- _Work item_: For this exercise, return exactly the lines of the material below that begin at the one with "else if (i <? 32)%nat then ((i" and stop after the one with "(d, rotl32 (rotation".
****************
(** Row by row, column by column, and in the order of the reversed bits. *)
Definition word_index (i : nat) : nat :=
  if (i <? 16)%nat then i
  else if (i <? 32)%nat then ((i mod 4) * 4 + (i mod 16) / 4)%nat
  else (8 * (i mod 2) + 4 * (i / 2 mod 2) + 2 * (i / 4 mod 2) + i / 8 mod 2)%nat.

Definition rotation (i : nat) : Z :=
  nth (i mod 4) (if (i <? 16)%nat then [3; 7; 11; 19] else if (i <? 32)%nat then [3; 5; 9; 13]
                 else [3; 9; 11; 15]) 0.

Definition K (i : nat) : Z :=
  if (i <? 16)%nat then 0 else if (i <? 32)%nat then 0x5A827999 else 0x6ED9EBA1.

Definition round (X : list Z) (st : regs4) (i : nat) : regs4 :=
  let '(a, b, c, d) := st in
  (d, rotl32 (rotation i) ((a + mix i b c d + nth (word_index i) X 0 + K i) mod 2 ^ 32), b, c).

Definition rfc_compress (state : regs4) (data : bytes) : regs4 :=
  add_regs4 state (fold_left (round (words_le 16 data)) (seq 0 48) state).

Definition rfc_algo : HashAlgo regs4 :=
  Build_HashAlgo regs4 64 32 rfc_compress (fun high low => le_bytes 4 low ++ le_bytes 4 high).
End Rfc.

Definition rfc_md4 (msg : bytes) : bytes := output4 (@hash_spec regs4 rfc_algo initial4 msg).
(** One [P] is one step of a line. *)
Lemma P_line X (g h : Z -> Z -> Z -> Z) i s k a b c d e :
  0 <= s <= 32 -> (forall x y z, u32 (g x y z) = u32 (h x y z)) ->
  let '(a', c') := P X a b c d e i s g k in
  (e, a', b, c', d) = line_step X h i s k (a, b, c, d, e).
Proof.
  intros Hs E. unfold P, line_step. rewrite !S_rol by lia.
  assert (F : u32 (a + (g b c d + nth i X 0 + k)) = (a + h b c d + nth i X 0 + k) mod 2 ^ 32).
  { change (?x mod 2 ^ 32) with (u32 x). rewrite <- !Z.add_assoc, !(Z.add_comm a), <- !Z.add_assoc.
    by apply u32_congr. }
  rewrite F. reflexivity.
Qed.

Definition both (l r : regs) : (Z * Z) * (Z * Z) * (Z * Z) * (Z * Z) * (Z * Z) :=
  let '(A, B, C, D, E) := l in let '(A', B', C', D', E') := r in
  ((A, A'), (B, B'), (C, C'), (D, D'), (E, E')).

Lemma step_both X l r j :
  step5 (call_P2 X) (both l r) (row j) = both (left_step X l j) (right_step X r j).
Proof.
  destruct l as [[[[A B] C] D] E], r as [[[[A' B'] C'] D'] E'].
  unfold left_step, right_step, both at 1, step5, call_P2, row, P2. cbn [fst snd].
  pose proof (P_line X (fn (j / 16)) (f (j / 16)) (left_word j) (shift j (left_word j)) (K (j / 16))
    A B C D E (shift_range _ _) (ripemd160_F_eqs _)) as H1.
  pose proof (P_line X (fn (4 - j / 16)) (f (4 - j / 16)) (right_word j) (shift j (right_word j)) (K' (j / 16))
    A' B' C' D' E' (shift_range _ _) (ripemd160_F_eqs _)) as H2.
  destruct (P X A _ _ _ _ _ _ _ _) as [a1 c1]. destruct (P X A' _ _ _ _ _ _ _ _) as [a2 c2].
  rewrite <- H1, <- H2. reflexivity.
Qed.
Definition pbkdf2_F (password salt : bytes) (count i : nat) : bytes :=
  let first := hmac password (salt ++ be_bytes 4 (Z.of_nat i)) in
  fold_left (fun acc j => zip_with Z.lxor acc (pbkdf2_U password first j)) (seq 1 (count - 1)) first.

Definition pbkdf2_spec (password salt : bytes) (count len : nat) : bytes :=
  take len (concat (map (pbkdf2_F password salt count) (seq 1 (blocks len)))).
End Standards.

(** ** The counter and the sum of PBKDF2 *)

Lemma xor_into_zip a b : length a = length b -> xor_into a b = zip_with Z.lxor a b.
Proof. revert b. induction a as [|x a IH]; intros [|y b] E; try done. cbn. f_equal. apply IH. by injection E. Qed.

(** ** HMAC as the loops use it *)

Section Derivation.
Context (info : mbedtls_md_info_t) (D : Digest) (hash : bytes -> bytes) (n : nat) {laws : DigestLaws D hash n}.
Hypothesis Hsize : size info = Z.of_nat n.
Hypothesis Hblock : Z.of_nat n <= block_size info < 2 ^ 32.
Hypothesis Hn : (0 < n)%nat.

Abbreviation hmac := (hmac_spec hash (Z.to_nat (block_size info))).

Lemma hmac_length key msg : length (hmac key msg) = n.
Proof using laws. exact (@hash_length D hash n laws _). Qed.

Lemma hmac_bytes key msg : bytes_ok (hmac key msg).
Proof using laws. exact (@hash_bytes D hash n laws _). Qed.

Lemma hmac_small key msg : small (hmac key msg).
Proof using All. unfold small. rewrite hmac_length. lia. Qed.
****************
- _Output of the exercise_:
  else if (i <? 32)%nat then ((i mod 4) * 4 + (i mod 16) / 4)%nat
  else (8 * (i mod 2) + 4 * (i / 2 mod 2) + 2 * (i / 4 mod 2) + i / 8 mod 2)%nat.

Definition rotation (i : nat) : Z :=
  nth (i mod 4) (if (i <? 16)%nat then [3; 7; 11; 19] else if (i <? 32)%nat then [3; 5; 9; 13]
                 else [3; 9; 11; 15]) 0.

Definition K (i : nat) : Z :=
  if (i <? 16)%nat then 0 else if (i <? 32)%nat then 0x5A827999 else 0x6ED9EBA1.

Definition round (X : list Z) (st : regs4) (i : nat) : regs4 :=
  let '(a, b, c, d) := st in
  (d, rotl32 (rotation i) ((a + mix i b c d + nth (word_index i) X 0 + K i) mod 2 ^ 32), b, c).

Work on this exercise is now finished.